You are viewing a plain text version of this content. The canonical link for it is here.
Posted to commits@cassandra.apache.org by "Jordan West (JIRA)" <ji...@apache.org> on 2019/08/06 14:44:00 UTC
[jira] [Comment Edited] (CASSANDRA-15259) Selecting Index by Lowest
Mean Column Count Selects Random Index
[ https://issues.apache.org/jira/browse/CASSANDRA-15259?page=com.atlassian.jira.plugin.system.issuetabpanels:comment-tabpanel&focusedCommentId=16900575#comment-16900575 ]
Jordan West edited comment on CASSANDRA-15259 at 8/6/19 2:43 PM:
-----------------------------------------------------------------
[~bdeggleston] good catch re: 2.x sstables. I see two ways to handle that off the top of my head – besides not including the legacy sstables in the calculation which is broken.
I think I prefer {{getMeanRowCount2}} (average of the row count and column count) because in the case of 100% legacy sstables or 100% new sstables it degrades to {{getMeanColumns}} or the original {{getMeanRowCount.}} Neither implementation is ideal since we have to handle it at the per sstable level and what that means for an average is ambiguous.
Also, I wonder if the method name should change and/or if the logic should be moved to somewhere index specific like {{CassandraIndex}}, now that what its doing is a bit more specialized and less clear.
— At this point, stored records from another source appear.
Lemma zero_tolerance_disables_clustering_witness :
  exists new,
    DrillCluster.cluster DrillExamples.four_drills 0 = Ok new /\
    DrillCluster.same_drills new
      (DrillCluster.renamed 0
         (DrillCluster.sorted (map fst DrillExamples.four_drills))).
Proof.
  destruct (DrillCluster.cluster DrillExamples.four_drills 0)
    as [new | e] eqn:E; [| vm_compute in E; discriminate E].
  exists new. split; [reflexivity |].
  apply (zero_tolerance_disables_clustering DrillExamples.four_drills new 0).
  - reflexivity.
  - simpl. repeat split; repeat constructor; intros H; vm_compute in H;
      discriminate H.
  - exact E.
Defined.

(** X5.  After [remap] every tool of a job is a tool of the global tool map
    with its size there, and that size is, of all sizes of the map, one
    nearest to the diameter of a tool the job had; every tool the job had
    has its best match among the new tools. *)
Theorem remapped_tools_are_nearest {C : Type}
    (globalToolMap : list (Q * String.string)) (j j' : DrillCluster.Job C) :
  DrillCluster.remap_job globalToolMap j = Return j' ->
  (forall t' d', In (t', d') (DrillCluster.xdiam j') ->
     In (d', t') globalToolMap /\
     exists tool diam,
       In (tool, diam) (DrillCluster.xdiam j) /\
       DrillCluster.nearest globalToolMap diam d') /\
  (forall tool diam, In (tool, diam) (DrillCluster.xdiam j) ->
     exists bd bt,
       DrillCluster.first_nearest globalToolMap diam (bd, bt) /\
       In bt (map fst (DrillCluster.xdiam j'))).
Proof.
  unfold DrillCluster.remap_job. intros H. apply and_then_return in H.
  destruct H as ([nt nc] & H & Hj). injection Hj as <-. simpl. split.
  - intros t' d' Hin.
    destruct (RemapFacts.remap_tools_origin _ _ _ _ _ _ _ H t' d' Hin)
      as [[] | (tool & diam & Ht & Hm)].
    apply RemapFacts.best_match_first_nearest in Hm.
    split; [exact (RemapFacts.first_nearest_in _ _ _ Hm) |].
    exists tool, diam. split; [exact Ht |].
    exact (RemapFacts.first_nearest_nearest _ _ _ Hm).
  - intros tool diam Hin.
    destruct (RemapFacts.remap_tools_reach _ _ _ _ _ _ _ H) as [_ Hall].
    destruct (Hall tool diam Hin) as (bd & bt & Hm & Hbt).
    exists bd, bt. split; [| exact Hbt].
    now apply RemapFacts.best_match_first_nearest.
Qed.
(** Modelled from the spec: Registry.CheckDuplicateAnnotation (registry.go
    is not among the sources; [applyTemplate] calls it with the verb, the
    compiled template string and the owning service). Section 4.3: the
    (verb, compiled-template) pair is checked against all bindings already
    registered for the owning service in the current run; a repeat is
    rejected as a duplicate-route error naming both colliding methods.
    The methods are read off the service that the caller passes. *)
Definition CheckDuplicateAnnotation (r : Registry) (httpMethod httpTemplate : string)
    (svc : Service) : outcome Registry :=
  let key := (httpMethod, httpTemplate, Service_FQSN (Service_ref svc)) in
  if decide (key ∈ annotationMap r)
  then Err (ErrDuplicateRoute (Service_GetName (Service_ref svc)) httpMethod httpTemplate
              (collidingMethods svc httpMethod httpTemplate))
  else Ok (register_route r key).

End registry.

End descriptor.

(* ===================================================================== *)
(** * Package gensdk                                                      *)
(* ===================================================================== *)

Module gensdk.
Import descriptor.

Section gensdk.
Context `{Externals}.

(** [HasQueryParam] (query.go). Its argument is a [*Binding]. *)
Definition HasQueryParam (b : option Binding) : outcome bool :=
  match b with
  | None => Panic
  | Some b =>
      if (match Binding_Body b with
          | Some body => Nat.eqb (length (Body_FieldPath body)) 0
          | None => false
          end)
      then Ok false
      else
        let fields : gmap string bool :=
          foldl (fun fields f => <[Field_Name f := true]> fields) ∅
                (Message_Fields (RequestType (Binding_Method b))) in
        let fields :=
          match Binding_Body b with
          | Some body => delete (FieldPath_String (Body_FieldPath body)) fields
          | None => fields
          end in
        let fields :=
          foldl (fun fields p => delete (FieldPath_String (Param_FieldPath p)) fields)
                fields (PathParams b) in
        Ok (Nat.ltb 0 (size fields))
  end.

(** The last loop of [hasQueryParams]. *)
Fixpoint hasQueryParams_loop (fields : gmap string bool) (fs : list Field) : bool :=
  match fs with
  | [] => false
  | f :: rest =>
      let val := Field_Name f in
      match fields !! val with
      | Some _ => true
      | None => hasQueryParams_loop fields rest
      end
  end.

Definition hasQueryParams (m : Method) : outcome bool :=
  if Nat.eqb (length (Bindings m)) 0 then Ok false
  else
    match Bindings m !! 0%nat with
    | None | Some None => Panic
    | Some (Some b) =>
        if (match Binding_Body b with
            | Some body => Nat.eqb (length (Body_FieldPath body)) 0
            | None => false
            end)
        then Ok false
        else
          let fields : gmap string bool :=
            foldl (fun fields f => <[Field_Name f := true]> fields) ∅
                  (Message_Fields (RequestType (Binding_Method b))) in
          let fields :=
            match Binding_Body b with
            | Some body => delete (FieldPath_String (Body_FieldPath body)) fields
            | None => fields
            end in
          let fields :=
            foldl (fun fields p => delete (FieldPath_String (Param_FieldPath p)) fields)
                  fields (PathParams b) in
          Ok (hasQueryParams_loop fields (Message_Fields (RequestType (Binding_Method b))))
    end.

(** The last loop of [getQueryParams]. *)
Fixpoint getQueryParams_loop (fields : gmap string bool) (fs : list Field)
    (list_ : list string) : list string :=
  match fs with
  | [] => list_
  | f :: rest =>
      let val := Field_Name f in
      match fields !! val with
      | Some _ => getQueryParams_loop fields rest (list_ ++ [val])
      | None => getQueryParams_loop fields rest list_
      end
  end.

Definition getQueryParams (m : Method) : outcome (list string) :=
  let list_ : list string := [] in
  if Nat.eqb (length (Bindings m)) 0 then Ok list_
  else
    match Bindings m !! 0%nat with
    | None | Some None => Panic
    | Some (Some b) =>
        if (match Binding_Body b with
            | Some body => Nat.eqb (length (Body_FieldPath body)) 0
            | None => false
            end)
        then Ok list_
        else
          let fields : gmap string bool :=
            foldl (fun fields f => <[Field_Name f := true]> fields) ∅
                  (Message_Fields (RequestType (Binding_Method b))) in
          let fields :=
            match Binding_Body b with
            | Some body => delete (FieldPath_String (Body_FieldPath body)) fields
            | None => fields
            end in
          let fields :=
            foldl (fun fields p => delete (FieldPath_String (Param_FieldPath p)) fields)
                  fields (PathParams b) in
          Ok (getQueryParams_loop fields (Message_Fields (RequestType (Binding_Method b))) list_)
    end.

(** ** The registration loop of applyTemplate (template.go) *)

(** [meth.Name = &methName] with [methName := casing.Camel( *meth.Name )]. *)
Definition rename_method (m : Method) : Method :=
  let ref := Method_ref m in
  let md := Method_proto ref in
  {| Method_ref :=
       {| Method_Service := Method_Service ref;
          Method_proto :=
            {| md_Name := casing_Camel (md_Name md);
               md_InputType := md_InputType md;
               md_OutputType := md_OutputType md;
               md_Options := md_Options md;
               md_ClientStreaming := md_ClientStreaming md;
               md_ServerStreaming := md_ServerStreaming md |};
          RequestType := RequestType ref;
          ResponseType := ResponseType ref;
          Method_Role := Method_Role ref |};
     Bindings := Bindings m |}.

(** [svc.Name = &svcName] with [svcName := casing.Camel( *svc.Name )]. *)
Definition rename_service (svc : ServiceRef) : ServiceRef :=
  {| Service_File := Service_File svc;
     Service_proto := {| sd_Name := casing_Camel (sd_Name (Service_proto svc));
                         sd_Method := sd_Method (Service_proto svc) |};
     Service_ForcePrefixedName := Service_ForcePrefixedName svc |}.

(** The loop over [meth.Bindings]; [svc] is the service as it stands when
    the loop runs. A nil binding is dereferenced. *)
Fixpoint applyTemplate_bindings (reg : Registry) (svc : Service)
    (bs : list (option Binding)) (methodWithBindingsSeen : bool)
  : outcome (Registry * bool) :=
  match bs with
  | [] => Ok (reg, methodWithBindingsSeen)
  | None :: _ => Panic
  | Some b :: rest =>
      reg' ← CheckDuplicateAnnotation reg (HTTPMethod b) (Tmpl_Template (PathTmpl b)) svc;
      applyTemplate_bindings reg' svc rest true
  end.

(** The loop over [svc.Methods]: [done] are the methods already visited
    (renamed in place), [todo] those still to visit. *)
Fixpoint applyTemplate_methods (reg : Registry) (svc : ServiceRef)
    (done todo : list Method) (methodWithBindingsSeen : bool)
  : outcome (Registry * list Method * bool) :=
  match todo with
  | [] => Ok (reg, done, methodWithBindingsSeen)
  | meth :: rest =>
      let meth' := rename_method meth in
      let svc_now := {| Service_ref := svc; Methods := done ++ meth' :: rest |} in
      '(reg', seen) ← applyTemplate_bindings reg svc_now (Bindings meth') methodWithBindingsSeen;
      applyTemplate_methods reg' svc (done ++ [meth']) rest seen
  end.

(** The loop over [p.Services], building [targetServices]. *)
Fixpoint applyTemplate_services (reg : Registry) (svcs : list Service)
    (targetServices : list Service) : outcome (Registry * list Service) :=
  match svcs with
  | [] => Ok (reg, targetServices)
  | svc :: rest =>
      let ref := rename_service (Service_ref svc) in
      '(reg', methods, seen) ← applyTemplate_methods reg ref [] (Methods svc) false;
      let svc' := {| Service_ref := ref; Methods := methods |} in
      applyTemplate_services reg' rest
        (if seen : bool then targetServices ++ [svc'] else targetServices)
  end.

(** [applyTemplate] up to the execution of the text template: the
    services handed to the template, or the error returned before. The
    first loop, which renames the messages of the file, is left out: what
    follows here does not read a message. *)
Definition applyTemplate (p : File) (reg : Registry) : outcome (Registry * list Service) :=
  '(reg', targetServices) ← applyTemplate_services reg (Services p) [];
  if Nat.eqb (length targetServices) 0 then Err ErrNoTargetService
  else Ok (reg', targetServices).

(** ** Imports and source paths (template.go) *)

(** The loop of [equalPath]: [i] runs over the indices of [a]; a read
    past the end of a slice panics. The elements are [int32] values. *)
Fixpoint equalPath_loop (a b : list Z) (indices : list nat) : outcome bool :=
  match indices with
  | [] => Ok true
  | i :: rest =>
      match a !! i, b !! i with
      | Some x, Some y =>
          if negb (Z.eqb x y) then Ok false else equalPath_loop a b rest
      | _, _ => Panic
      end
  end.

Definition equalPath (a b : list Z) : outcome bool :=
  if negb (Nat.eqb (length a) (length b)) then Ok false
  else equalPath_loop a b (seq 0 (length a)).

(** The body of the loop of [getImports] over [s.Methods]. *)
Definition getImports_method (importMap : gmap string bool) (m : Method)
  : outcome (gmap string bool) :=
  if Nat.eqb (length (Bindings m)) 0 then Ok importMap
  else
    match Bindings m !! 0%nat with
    | None | Some None => Panic
    | Some (Some b) =>
        let importMap :=
          if negb (Nat.eqb (length (PathParams b)) 0)
          then <["net/url" := true]> (<["strings" := true]> importMap)
          else importMap in
        q ← hasQueryParams m;
        let importMap := if q : bool then <["net/url" := true]> importMap else importMap in
        let importMap := match Binding_Body b with
                         | Some _ => <["bytes" := true]> importMap
                         | None => importMap
                         end in
        Ok importMap
    end.

Fixpoint getImports_methods (importMap : gmap string bool) (ms : list Method)
  : outcome (gmap string bool) :=
  match ms with
  | [] => Ok importMap
  | m :: rest =>
      importMap' ← getImports_method importMap m;
      getImports_methods importMap' rest
  end.

Fixpoint getImports_services (importMap : gmap string bool) (services : list Service)
  : outcome (gmap string bool) :=
  match services with
  | [] => Ok importMap
  | s :: rest =>
      importMap' ← getImports_methods importMap (Methods s);
      getImports_services importMap' rest
  end.

Definition getImports (services : list Service) : outcome (list string) :=
  let imports := ["context"; "fmt"; "io"; "net/http"] in
  importMap ← getImports_services ∅ services;
  let imports := match importMap !! "strings" with
                 | Some _ => imports ++ ["strings"]
                 | None => imports
                 end in
  let imports := match importMap !! "net/url" with
                 | Some _ => imports ++ ["net/url"]
                 | None => imports
                 end in
  let imports := match importMap !! "bytes" with
                 | Some _ => imports ++ ["bytes"]
                 | None => imports
                 end in
  Ok imports.
(** * react-json-form-autofill: the ingest / transform / merge pipeline

    A shallow embedding of the core of the library ([parseJson],
    [flattenObject], [applyMapping], [mergeData], [processJsonData] and
    the [processJson] of the plain-state hook [useJsonAutoFill]), followed
    by the properties its documentation states about them.

    Modelling conventions.
    - A JavaScript value is a term of [JsValue].  The code under study
      never computes with a number, so a number carries an integer.
    - An object is the list of its own enumerable properties in creation
      order, which is the order [Object.keys] reports for keys that are
      not canonical array indices; its keys are pairwise distinct.  Reads
      ([o[k]], [k in o]) consult own properties only: what every object
      inherits from [Object.prototype] is outside the model.
    - A function that may throw returns a [Completion]; an awaited
      promise is its settled value.
    - [JSON.parse] belongs to the platform and is a parameter of the
      pipeline.
    - Where the identity of an object matters (does [mergeData] write to
      its arguments, is its result a new object) the merge engine is run
      a second time over an explicit store, in module [Store], and the two
      models are related by [StoreFacts.mergeData_store_refines]. *)

From Stdlib Require Import ZArith Ascii.
From stdpp Require Import base list strings gmap.

Local Open Scope string_scope.
Local Open Scope list_scope.

(** ** Values *)

#[local] Unset Elimination Schemes.

Inductive JsValue : Type :=
| JUndefined
| JNull
| JBool (b : bool)
| JNum (n : Z)
| JStr (s : string)
| JArr (elems : list JsValue)
| JObj (props : list (string * JsValue))
| JDate (t : Z)
| JRegExp (source : string).

#[local] Set Elimination Schemes.

(** [Record<string, unknown>]: own enumerable properties, in order. *)
Definition Obj : Type := list (string * JsValue).

(** Number of constructors of a value: a bound on the depth of the
    recursion of [deepMerge] over it. *)
Fixpoint js_size (v : JsValue) : nat :=
  match v with
  | JArr elems =>
      S ((fix sum (l : list JsValue) : nat :=
            match l with [] => 0 | x :: l' => js_size x + sum l' end) elems)
  | JObj props =>
      S ((fix sum (l : list (string * JsValue)) : nat :=
            match l with [] => 0 | (_, x) :: l' => js_size x + sum l' end) props)
  | _ => 1
  end.

Definition typeof (v : JsValue) : string :=
  match v with
  | JUndefined => "undefined"
  | JBool _ => "boolean"
  | JNum _ => "number"
  | JStr _ => "string"
  | JNull | JArr _ | JObj _ | JDate _ | JRegExp _ => "object"
  end.

Definition is_null (v : JsValue) : bool :=
  match v with JNull => true | _ => false end.

Definition Array_isArray (v : JsValue) : bool :=
  match v with JArr _ => true | _ => false end.

Definition instanceof_Date (v : JsValue) : bool :=
  match v with JDate _ => true | _ => false end.

Definition instanceof_RegExp (v : JsValue) : bool :=
  match v with JRegExp _ => true | _ => false end.

(** A primitive: anything whose [typeof] is not ["object"], and [null]. *)
Definition is_primitive (v : JsValue) : bool :=
  match v with
  | JUndefined | JNull | JBool _ | JNum _ | JStr _ => true
  | _ => false
  end.

(** JavaScript truthiness ([!v] is [negb (truthy v)]). *)
Definition truthy (v : JsValue) : bool :=
  match v with
  | JUndefined | JNull => false
  | JBool b => b
  | JNum n => negb (n =? 0)%Z
  | JStr s => negb (String.eqb s "")
  | _ => true
  end.

(** ** Own properties *)

(** The operations on property lists do not depend on what a property
    holds; they are shared by the value model and by the store.  The
    definitions built on them read [in], [o[k]] and [o[k] = v] on own
    properties: they are what the code does on objects none of whose
    keys is a property name of [Object.prototype].  Module [Chain]
    further down runs the same functions with the prototype consulted,
    and its facts say where the two readings agree. *)

Definition Object_keys {V : Type} (o : list (string * V)) : list string := map fst o.

Fixpoint obj_lookup {V : Type} (k : string) (o : list (string * V)) : option V :=
  match o with
  | [] => None
  | (k', v) :: rest => if String.eqb k' k then Some v else obj_lookup k rest
  end.

(** [hasOwnProperty.call(o, k)]; also [k in o] when [k] is no property
    name of [Object.prototype] (module [Chain] below has the test on
    every key). *)
Definition has_key {V : Type} (k : string) (o : list (string * V)) : bool :=
  match obj_lookup k o with Some _ => true | None => false end.

(** [o[k] = v]: overwrite in place, or create the property last (for
    the key [__proto__] on an object that does not own it, see
    [Chain.assign]). *)
Fixpoint obj_set {V : Type} (k : string) (v : V) (o : list (string * V))
  : list (string * V) :=
  match o with
  | [] => [(k, v)]
  | (k', v') :: rest =>
      if String.eqb k' k then (k', v) :: rest else (k', v') :: obj_set k v rest
  end.

(** [o[k]], on own properties *)
Definition obj_get (o : Obj) (k : string) : JsValue :=
  match obj_lookup k o with Some v => v | None => JUndefined end.

(** [{ ...dst, ...src }] given the object built so far: every own key of
    [src] is read and defined on the object under construction. *)
Definition spread {V : Type} (src dst : list (string * V)) : list (string * V) :=
  fold_left
    (fun acc key =>
       match obj_lookup key src with
       | Some v => obj_set key v acc
       | None => acc
       end)
    (Object_keys src) dst.

(** ** src/core/mergeStrategies.ts *)

Inductive MergeStrategy : Type := Merge | Replace | Strict | Deep.

Definition isPlainObject (value : JsValue) : bool :=
  String.eqb (typeof value) "object"
  && negb (is_null value)
  && negb (Array_isArray value)
  && negb (instanceof_Date value)
  && negb (instanceof_RegExp value).

(** The cast [value as Record<string, unknown>], used once
    [isPlainObject value] holds. *)
Definition as_obj (value : JsValue) : Obj :=
  match value with JObj props => props | _ => [] end.

(** The value [deepMerge] stores under a key, given what the target and
    the source hold there; [deepMerge] itself is the loop of the [JObj]
    case, see [deepMerge] and [deepMerge_unfold]. *)
Fixpoint merge_value (targetVal sourceVal : JsValue) {struct sourceVal} : JsValue :=
  match sourceVal with
  | JObj source =>
      match targetVal with
      | JObj target =>
          JObj ((fix loop (entries : Obj) (result : Obj) {struct entries} : Obj :=
                   match entries with
                   | [] => result
                   | (key, sv) :: rest =>
                       loop rest (obj_set key (merge_value (obj_get target key) sv) result)
                   end) source (spread target []))
      | _ => sourceVal
      end
  | _ => sourceVal
  end.

(** One turn of the loop of [deepMerge]: [result[key]] becomes the
    merge of the two values when both are plain objects, and the value of
    the source otherwise. *)
Definition deepMerge_step (target : Obj) (result : Obj) (entry : string * JsValue) : Obj :=
  let '(key, sourceVal) := entry in
  obj_set key
    (if isPlainObject (obj_get target key) && isPlainObject sourceVal
     then merge_value (obj_get target key) sourceVal
     else sourceVal)
    result.

(** [deepMerge(target, source)]; see [deepMerge_unfold] for the equation
    in the shape of the source. *)
Definition deepMerge (target source : Obj) : Obj :=
  fold_left (deepMerge_step target) source (spread target []).

(** What one key holds after [deepMerge], from what the two sides hold:
    the summary of the deep strategy on own properties. *)
Definition deep_at (tv : option JsValue) (sv : JsValue) : JsValue :=
  let targetVal := match tv with Some v => v | None => JUndefined end in
  if isPlainObject targetVal && isPlainObject sv
  then JObj (deepMerge (as_obj targetVal) (as_obj sv))
  else sv.

Definition mergeData (current incoming : Obj) (strategy : MergeStrategy) : Obj :=
  match strategy with
  | Replace => incoming
  | Strict =>
      let filtered :=
        fold_left
          (fun acc key =>
             if has_key key incoming then obj_set key (obj_get incoming key) acc else acc)
          (Object_keys current) [] in
      spread filtered (spread current [])
  | Deep => deepMerge current incoming
  | Merge => spread incoming (spread current [])
  end.


(** ** The merge engine over a store

    In the source, [current], [incoming] and the result of [mergeData]
    are references.  This module runs the same code over an explicit
    store, where writing to an object is visible through every reference
    to it, so that "does not mutate its arguments" and "returns a new
    object" are statements one can prove or refute. *)

Module Store.

(** The merge engine on trees, by the names used once the operations of
    this module are in scope. *)
Abbreviation tree_isPlainObject := isPlainObject.
Abbreviation tree_deepMerge := deepMerge.
Abbreviation tree_mergeData := mergeData.

(** Locations are natural numbers; the store is the list of its cells. *)
Abbreviation loc := nat (only parsing).

Inductive Val : Type :=
| VUndefined
| VNull
| VBool (b : bool)
| VNum (n : Z)
| VStr (s : string)
| VRef (l : loc).

Inductive Cell : Type :=
| CObj (props : list (string * Val))
| CArr (elems : list Val)
| CDate (t : Z)
| CRegExp (source : string).

Abbreviation Heap := (list Cell) (only parsing).

(** Computations on the store; [None] stands for a recursion cut off by
    lack of fuel. *)
Definition M (A : Type) : Type := Heap -> option (A * Heap).

#[global] Instance M_ret : MRet M := fun A (a : A) h => Some (a, h).

#[global] Instance M_bind : MBind M :=
  fun A B (k : A -> M B) (c : M A) h =>
    match c h with
    | Some (a, h') => k a h'
    | None => None
    end.

Definition out_of_fuel {A : Type} : M A := fun _ => None.

(** A new object, at the first free location. *)
Definition alloc (c : Cell) : M loc := fun h => Some (length h, h ++ [c]).

(** The own enumerable properties behind a reference. *)
Definition props_at (h : Heap) (l : loc) : list (string * Val) :=
  match h !! l with
  | Some (CObj props) => props
  | _ => []
  end.

Definition own_props (l : loc) : M (list (string * Val)) :=
  fun h => Some (props_at h l, h).

(** [Object.keys(o)] *)
Definition keys_of (l : loc) : M (list string) :=
  props ← own_props l ; mret (Object_keys props).

(** [o[key]], on own properties *)
Definition get (l : loc) (key : string) : M Val :=
  props ← own_props l ;
  mret (match obj_lookup key props with Some v => v | None => VUndefined end).

(** [key in o], on own properties *)
Definition has (l : loc) (key : string) : M bool :=
  props ← own_props l ; mret (has_key key props).

(** [o[key] = v]: the object behind [l] changes in place. *)
Definition put (l : loc) (key : string) (v : Val) : M unit :=
  fun h =>
    Some (tt, match h !! l with
              | Some (CObj props) => <[l := CObj (obj_set key v props)]> h
              | _ => h
              end).

Definition plain_in (h : Heap) (value : Val) : bool :=
  match value with
  | VRef l => match h !! l with Some (CObj _) => true | _ => false end
  | _ => false
  end.

Definition isPlainObject (value : Val) : M bool :=
  fun h => Some (plain_in h value, h).

Definition ref_of (value : Val) : loc :=
  match value with VRef l => l | _ => 0 end.

(** [for (const x of items) body(x)] *)
Fixpoint for_each {A : Type} (items : list A) (body : A -> M unit) : M unit :=
  match items with
  | [] => mret tt
  | x :: rest => body x ;; for_each rest body
  end.

(** One turn of the loop of [deepMerge]; [recur] is the recursive call. *)
Definition deepMerge_body (recur : loc -> loc -> M loc)
    (target source result : loc) (key : string) : M unit :=
  targetVal ← get target key ;
  sourceVal ← get source key ;
  plainTarget ← isPlainObject targetVal ;
  plainSource ← isPlainObject sourceVal ;
  if plainTarget && plainSource
  then merged ← recur (ref_of targetVal) (ref_of sourceVal) ;
       put result key (VRef merged)
  else put result key sourceVal.
Lemma add_to_conversation_cache_run (now : string) (time : Z)
  (u x r : string) (g : Globals) :
  add_to_conversation_cache now time u x r g
  = (fst (setitem time now (MkEntry u x r (Some now)) (conversation_ttl_cache g)),
     MkGlobals (vectorizer g) (documents g) (original_documents g) (vectors g)
       (conversation_history g)
       (snd (setitem time now (MkEntry u x r (Some now)) (conversation_ttl_cache g)))
       (trace g)).
Proof.
  unfold add_to_conversation_cache, set_conversation_ttl_cache, modify, bind, gets, lift.
  destruct (setitem time now _ (conversation_ttl_cache g)) as [res c'].
  reflexivity.
Qed.

Lemma snapshot_run (time : Z) (g : Globals) :
  snapshot time g = (Ok (values time (conversation_ttl_cache g)), swept time g).
Proof.
  unfold snapshot, set_conversation_ttl_cache, modify, bind, gets, ret, swept.
  cbv beta iota zeta. f_equal. f_equal.
  unfold values, expire. simpl links. now rewrite filter_live_drop_expired.
Qed.
(** X19: a run asks for the index page and, besides, sends HEAD and
    GET requests for the URLs link discovery returned and for no other
    address; with [n] URLs it sends [1 + 6 n] requests at most. *)
Theorem main_contacts_only_discovered_urls
    (E : env) (a : Main.args) (w : world) :
  let out := Main.main E a w in
  let urls :=
    match Links.list_zip_urls E (Main.base_url a) with
    | Ok urls => urls
    | Raise _ => []
    end in
  exists d, w_log out.2 = w_log w ++ d
    /\ Forall (fun e => e = EvFetch (Main.base_url a)
                 \/ exists url, url ∈ urls
                      /\ (e = EvHead url \/ exists r, e = EvGet url r))
         (Download.requests d)
    /\ length (Download.requests d) <= 1 + 6 * length urls.
Proof.
  cbv zeta. unfold Main.main.
  destruct (Fsys.mkdir_p _ _) as [f|e0].
  2:{ exists []. rewrite app_nil_r. split; [done|].
      split; [apply Forall_nil_2|simpl; lia]. }
  destruct (Links.list_zip_urls E (Main.base_url a)) as [[|u urls]|e].
  - exists [EvPrint (MsgScanning (Main.base_url a));
            EvFetch (Main.base_url a); EvPrint MsgNoZipFiles].
    cbn [snd w_log print emit set_fs]. rewrite <- !app_assoc.
    split; [done|]. split; [|simpl; lia].
    apply Forall_cons_2; [by left|apply Forall_nil_2].
  - destruct (batch_requests E a (u :: urls)
                (print (MsgFound (length (u :: urls)))
                   (emit (EvFetch (Main.base_url a))
                      (print (MsgScanning (Main.base_url a)) (set_fs f w)))))
      as (d & Hd & Hall & Hlen).
    exists ([EvPrint (MsgScanning (Main.base_url a));
             EvFetch (Main.base_url a);
             EvPrint (MsgFound (length (u :: urls)))] ++ d).
    assert (Hout : forall r : result unit * world,
              (match r with
               | (Ok _, w2) => (Main.Returned, w2)
               | (Raise e, w2) => (Main.Uncaught e, w2)
               end).2 = r.2).
    { by intros [[?|?] ?]. }
    rewrite Hout, Hd. cbn [w_log print emit set_fs]. rewrite <- !app_assoc.
    split; [done|]. rewrite requests_app, Forall_app, length_app.
    change (Download.requests [_; _; _]) with [EvFetch (Main.base_url a)].
    split; [split|cbn [length] in Hlen |- *; lia].
    + apply Forall_cons_2; [by left|apply Forall_nil_2].
    + eapply Forall_impl; [exact Hall|]. intros e He. by right.
  - exists [EvPrint (MsgScanning (Main.base_url a));
            EvFetch (Main.base_url a); EvPrint (MsgDirectoryFailed e)].
    cbn [snd w_log print emit set_fs]. rewrite <- !app_assoc.
    split; [done|]. split; [|simpl; lia].
    apply Forall_cons_2; [by left|apply Forall_nil_2].
Qed.
(** X1.  [doctor_assessments] fails with 401 unless the token resolves to a
    session of role "doctor"; when it does, it returns the assessment
    documents of the store, all of them and each once (those recorded for
    "unknown" too), whatever order they come in, and leaves the store as it
    was. *)
Theorem doctor_assessments_outcome token db :
  (doctor_assessments token db = (inl (HTTPException 401 "Unauthorized"), db)
   <-> ~ exists s, resolve_session token db = Some s /\
                   Session.role s = "doctor") /\
  (forall s,
     resolve_session token db = Some s -> Session.role s = "doctor" ->
     exists items,
       doctor_assessments token db = (inr items, db) /\
       Permutation items (assessment db) /\
       (forall d, In d items <-> In d (assessment db))).
Proof.
  rewrite doctor_assessments_run. split.
  - destruct (resolve_session token db) as [s|].
    + destruct (String.eqb_spec (Session.role s) "doctor") as [P|P].
      * split; [discriminate|]. intros H. exfalso. apply H. now exists s.
      * split; [|reflexivity]. intros _ (s' & [= <-] & P'). contradiction.
    + split; [|reflexivity]. intros _ (s' & E & _). discriminate.
  - intros s S P. rewrite S, P. simpl String.eqb. cbv iota.
    exists (assessment db). split; [reflexivity|].
    split; [apply Permutation_refl|]. intros d. reflexivity.
Qed.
WDYT?
{code:java}
public int getMeanRowCount()
{
long totalRows = 0;
long totalPartitions = 0;
for (SSTableReader sstable : getSSTables(SSTableSet.CANONICAL))
{
if (sstable.descriptor.version.storeRows())
{
totalPartitions += sstable.getEstimatedPartitionSize().count();
totalRows += sstable.getTotalRows();
} else
{
long colCount = sstable.getEstimatedColumnCount().count();
totalPartitions += colCount;
totalRows += sstable.getEstimatedColumnCount().mean() * colCount;
}
}
return totalPartitions > 0 ? (int) (totalRows / totalPartitions) : 0;
}
public int getMeanRowCount2()
{
long totalRows = 0;
long totalPartitions = 0;
long legacyCols = 0;
long legacyTotal = 0;
for (SSTableReader sstable : getSSTables(SSTableSet.CANONICAL))
{
if (sstable.descriptor.version.storeRows())
{
totalPartitions += sstable.getEstimatedPartitionSize().count();
totalRows += sstable.getTotalRows();
} else
{
long colCount = sstable.getEstimatedColumnCount().count();
legacyCols += sstable.getEstimatedColumnCount().mean() * colCount;
legacyTotal += colCount;
}
}
int rowMean = totalPartitions > 0 ? (int) (totalRows / totalPartitions) : 0;
int legacyMean = legacyTotal > 0 ? (int) (legacyCols / legacyTotal) : 0;
return (int) (((rowMean * totalPartitions) + (legacyMean * legacyTotal)) / (totalPartitions + legacyTotal));
}
{code}
was (Author: jrwest):
[~bdeggleston] good catch re: 2.1 sstables. I see two ways to handle that off the top of my head – besides not including the legacy sstables in the calculation which is broken.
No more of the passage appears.